We understand the concept that is known as life, we can tolerate humanity, indeed we actually celebrate it.

These are things that are entirely missing from politicians, especially those with a “progressive agenda”, their ideas are always based on the philosophical theory of “what if”.

Small “c” conservatism is the key to managing the future, and it always has been. The white working classes aka everyone who doesn’t cleave to lefty philosophy (?) spend their whole lives trying to build a secure future for their children, and in order to do this, you HAVE to conserve, regardless of whether you vote Labour or CONservative(tory).

The demonisation of the “white working class” is a singularly unpleasant form of elitism, and the Labour party suffer from this far more than the Tories.

I would argue that this behaviour is born out of fear that there is something unpleasant about being ordinary and being led by ones’ genetics, when the reality is that ALL that our betters accuse us of, was created by the deviants that chose to become socialist philosophers, they want to try and make sense of nonsense.

Jonnie Henly

22nd August 2019 at 5:20 pm

Small c conservatism ensures the working class, white or otherwise, remain where they’ve always been: at the bottom of the pile, ignored and dismissed by their supposed “betters”.

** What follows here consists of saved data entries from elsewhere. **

Lemma list_loop_prefix (fuel : nat) (max_messages : option Z) :
  forall (ids : list string) (page_token : option string) (w : W)
         (out : list string),
    let run := list_message_ids_loop env fuel svc user_id query max_messages
                 ids page_token w in
    outcome run = Ok out ->
    (exists k : nat, out = firstn k (ids ++ all_ids (pages_of (trace run)))) /\
    (max_messages = None -> out = ids ++ all_ids (pages_of (trace run))).
Proof.
  unfold all_ids.
  induction fuel as [|fuel IH]; intros ids tok w out; cbv zeta;
    [discriminate|].
  rewrite list_loop_step.
  destruct (messages_list env svc user_id query tok 500 w) as [[e|res] w1];
    [discriminate|].
  cbv zeta. destruct (cap_reached max_messages _) eqn:Hcap.
  - cbn [outcome trace fst snd pages_of map List.concat].
    intros [= <-]. rewrite app_nil_r. split.
    + apply slice_upto_prefix.
    + intros ->. discriminate.
  - destruct (negb (truthy (nextPageToken res))).
    + cbn [outcome trace fst snd pages_of map List.concat].
      intros [= <-]. rewrite app_nil_r. split; [|reflexivity].
      exists (List.length (ids ++ ids_of res)). now rewrite firstn_all.
    + specialize (IH (ids ++ ids_of res) (nextPageToken res) w1 out).
      cbv zeta in IH.
      destruct (list_message_ids_loop env fuel svc user_id query _ _ _ w1)
        as [[r w2] tr].
      cbn [outcome trace fst snd pages_of map List.concat] in *.
      rewrite app_assoc. exact IH.
Qed.

Lemma list_loop_stops_at_cap (fuel : nat) (n : Z) :
  forall (ids : list string) (page_token : option string) (w : W),
    let pages :=
      pages_of (trace (list_message_ids_loop env fuel svc user_id query
                         (Some n) ids page_token w)) in
    (List.length pages <= 1)%nat \/
    len (ids ++ all_ids (removelast pages)) < n.
Proof.
  unfold all_ids.
  induction fuel as [|fuel IH]; intros ids tok w; cbv zeta;
    [left; cbn; lia|].
  rewrite list_loop_step.
  destruct (messages_list env svc user_id query tok 500 w) as [[e|res] w1];
    [left; cbn; lia|].
  cbv zeta. cbn [cap_reached].
  destruct (Z.leb_spec n (len (ids ++ ids_of res))) as [Hcap|Hcap];
    [left; cbn; lia|].
  destruct (negb (truthy (nextPageToken res))); [left; cbn; lia|].
  specialize (IH (ids ++ ids_of res) (nextPageToken res) w1). cbv zeta in IH.
  destruct (list_message_ids_loop env fuel svc user_id query _ _ _ w1)
    as [[r w2] tr].
  cbn [trace snd pages_of] in *.
  destruct (pages_of tr) as [|p ps]; [left; cbn; lia|]. right.
  cbn [removelast] in *. destruct ps as [|p' ps].
  - cbn [map List.concat]. now rewrite !app_nil_r.
  - destruct IH as [IH|IH]; [cbn in IH; lia|].
    cbn [map List.concat]. rewrite app_assoc. exact IH.
Qed.

End ListMore.

(** X3.  [list_message_ids] asks for nothing but pages of its own
    query: whatever the cap, the provider and the number of rounds,
    its trace consists of [messages.list] calls for the given user and
    query with [maxResults=500], the first without a page token and
    each next one with the non-empty token of the response before; and
    no call follows a failed one. *)
Theorem list_calls_follow_the_tokens :
  forall (W : Type) (env : environment W) (fuel : nat) (svc : service)
         (user_id query : string) (max_messages : option Z) (w : W),
    chained user_id query None
      (trace (list_message_ids env fuel svc user_id query max_messages w)).
Proof. intros. apply list_loop_chained. Qed.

“The white working classes aka everyone who doesn’t cleave to lefty philosophy”

By that logic large sections of the upper classes are actually members of the white working class. Clearly that is nonsense.

Julie Smith

22nd August 2019 at 8:16 pm

I’d suggest it’s a shirking of responsibility, Stephen, in the first case. Fear is the second case. Having focussed on feathering one’s own nest so much, there’s a denial of the consequences.

Government don’t want to own up to having failed to manage things responsibly for *everyone* and those with money constantly deny their wealth is the result of ordinary folk (unless we’re talking luxury goods) giving their money to the business the wealthy own – thereby absolving themselves of the responsible act of paying the same % of their income in tax as everyone else. Indeed they seem to think they’ve ‘created’ money from somewhere when only Government does that so deserve the privilege of not acting responsbily toward the society that made them. It’s quite fascinating.